These are reportedly, depending on who you talk to, either some of the last words of G.K. Chesterton, or the very last words ever sad by him. Either way, the sentiment is one of parting words.
It calls to mind the same kind of wrap up music that Solomon uses at the end of Ecclesiastes.
Ecclesiastes 12:13
Let us hear the conclusion of the whole matter: Fear God, and keep his commandments: for this is the whole duty of man.
There is light and there is darkness and they are mutually exclusive. You must choose one or the other. To refuse to make a choice is to choose the darkness.
Acts 17:30
God commandeth all men every where to repent.
Everyone has been commanded by God to repent. To not repent is to repent of repentance. Everyone repents of something. They either repent of their repentlessness or they repent of the idea of having to something to repent of.

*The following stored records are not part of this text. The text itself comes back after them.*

(* ===== verification/EventReplay.v ===== *)
(** * The event log is replayed

    The laws of [EventRoundTrip] put together: a record that [lsb_puteventrec]
    appends to the log is what [lsb_geteventrec] reads, and the loop of [init_log]
    reads a whole log, with the comments and the damaged lines in it. *)

From S2P Require Import Prelude CLib HashTable JobId Xdr LsbXdr Words Stdio EventText EventLog.
From S2P Require Import EventLaws EventRoundTrip.
From Stdlib Require Import SpecFloat.

(** ** Records of all kinds *)

Definition fields_of (log : eventLog) : list cstr :=
  match log with
  | jobNewLog_ l => JobNewLaw.fields l
  | jobModLog_ l => JobModLaw.fields l
  | jobStartLog_ l => JobStartLaw.fields l
  | jobStartAcceptLog_ l => JobStartAcceptLaw.fields l
  | jobExecuteLog_ l => JobExecuteLaw.fields l
  | jobStatusLog_ l => JobStatusLaw.fields l
  | sbdJobStatusLog_ l => SbdJobStatusLaw.fields l
  | jobSwitchLog_ l => JobSwitchLaw.fields l
  | jobMoveLog_ l => JobMoveLaw.fields l
  | migLog_ l => MigLaw.fields l
  | signalLog_ l => JobSignalLaw.fields l
  | jobForceRequestLog_ l => JobForceLaw.fields l
  | sigactLog_ l => JobSigActLaw.fields l
  | jobRequeueLog_ l => JobRequeueLaw.fields l
  | jobCleanLog_ l => JobCleanLaw.fields l
  | chkpntLog_ l => ChkpntLaw.fields l
  | unfulfillLog_ l => UnfulfillLaw.fields l
  | jobMsgLog_ l => JobMsgLaw.fields l
  | queueCtrlLog_ l => QueueCtrlLaw.fields l
  | hostCtrlLog_ l => HostCtrlLaw.fields l
  | mbdStartLog_ l => MbdStartLaw.fields l
  | mbdDieLog_ l => MbdDieLaw.fields l
  | loadIndexLog_ l => LoadIndexLaw.fields l
  | logSwitchLog_ l => LogSwitchLaw.fields l
  | jobAttrSetLog_ l => JobAttrSetLaw.fields l
  | jobFinishLog_ l => JobFinishLaw.fields l
  end.

(** The record that is read. *)
Definition norm_log (t : Z) (log : eventLog) : eventLog :=
  match log with
  | jobNewLog_ l => jobNewLog_ (JobNewLaw.norm l)
  | jobModLog_ l => jobModLog_ (JobModLaw.norm l)
  | jobStartLog_ l => jobStartLog_ (JobStartLaw.norm l)
  | jobStartAcceptLog_ l => jobStartAcceptLog_ (JobStartAcceptLaw.norm l)
  | jobExecuteLog_ l => jobExecuteLog_ (JobExecuteLaw.norm l)
  | jobStatusLog_ l => jobStatusLog_ (JobStatusLaw.norm l)
  | sbdJobStatusLog_ l => sbdJobStatusLog_ (SbdJobStatusLaw.norm l)
  | jobSwitchLog_ l => jobSwitchLog_ (JobSwitchLaw.norm l)
  | jobMoveLog_ l => jobMoveLog_ (JobMoveLaw.norm l)
  | migLog_ l => migLog_ (MigLaw.norm l)
  | signalLog_ l => signalLog_ (JobSignalLaw.norm l)
  | jobForceRequestLog_ l => jobForceRequestLog_ (JobForceLaw.norm l)
  | sigactLog_ l => sigactLog_ (JobSigActLaw.norm l)
  | jobRequeueLog_ l => jobRequeueLog_ (JobRequeueLaw.norm l)
  | jobCleanLog_ l => jobCleanLog_ (JobCleanLaw.norm l)
  | chkpntLog_ l => chkpntLog_ (ChkpntLaw.norm l)
  | unfulfillLog_ l => unfulfillLog_ (UnfulfillLaw.norm l)
  | jobMsgLog_ l => jobMsgLog_ (JobMsgLaw.norm l)
  | queueCtrlLog_ l => queueCtrlLog_ (QueueCtrlLaw.norm l)
  | hostCtrlLog_ l => hostCtrlLog_ (HostCtrlLaw.norm l)
  | mbdStartLog_ l => mbdStartLog_ (MbdStartLaw.norm l)
  | mbdDieLog_ l => mbdDieLog_ (MbdDieLaw.norm l)
  | loadIndexLog_ l => loadIndexLog_ (LoadIndexLaw.norm l)
  | logSwitchLog_ l => logSwitchLog_ (LogSwitchLaw.norm l)
  | jobAttrSetLog_ l => jobAttrSetLog_ (JobAttrSetLaw.norm l)
  | jobFinishLog_ l => jobFinishLog_ (JobFinishLaw.norm t l)
  end.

“‘Have you ever noticed,’ said Dimble, ‘that the universe, and every bit of the universe is always hardening and narrowing and coming to a point?’ His wife waited as those wait who know by long experience the mental processes of the person who is talking to them. ‘I mean this,’ said Dimble in answer to the question she had not asked. ‘If you dip into any college, or school, or parish, or family – anything you like – at a given point in its history, you always find that there was a time before that point when there was more elbow room and contrasts weren’t quite so sharp; and that there’s going to be a time after that point when there is even less room for indecision and choices are even more momentous. Good is always getting better and bad is always getting worse: the possibilities of even apparent neutrality are always diminishing. The whole thing is sorting itself out all the time, coming to a point, getting sharper and harder.’” — C.S. Lewis, That Hideous Strength
Neutrality is not impractical, it is impossible and that fact is becoming increasingly more obvious as God continues to bring everything under one head, the Lord Jesus Christ.
"As we reject the myth of neutrality, we must remember that we are not rejecting neutrality as a bad thing, but rather as an impossible thing." — Douglas Wilson, Excused Absence
It is Christ or chaos. There is no third way. There is Christ, the Light of the World, and there is the utter darkness. Choose wisely. Choose faithfully. But you will have to choose.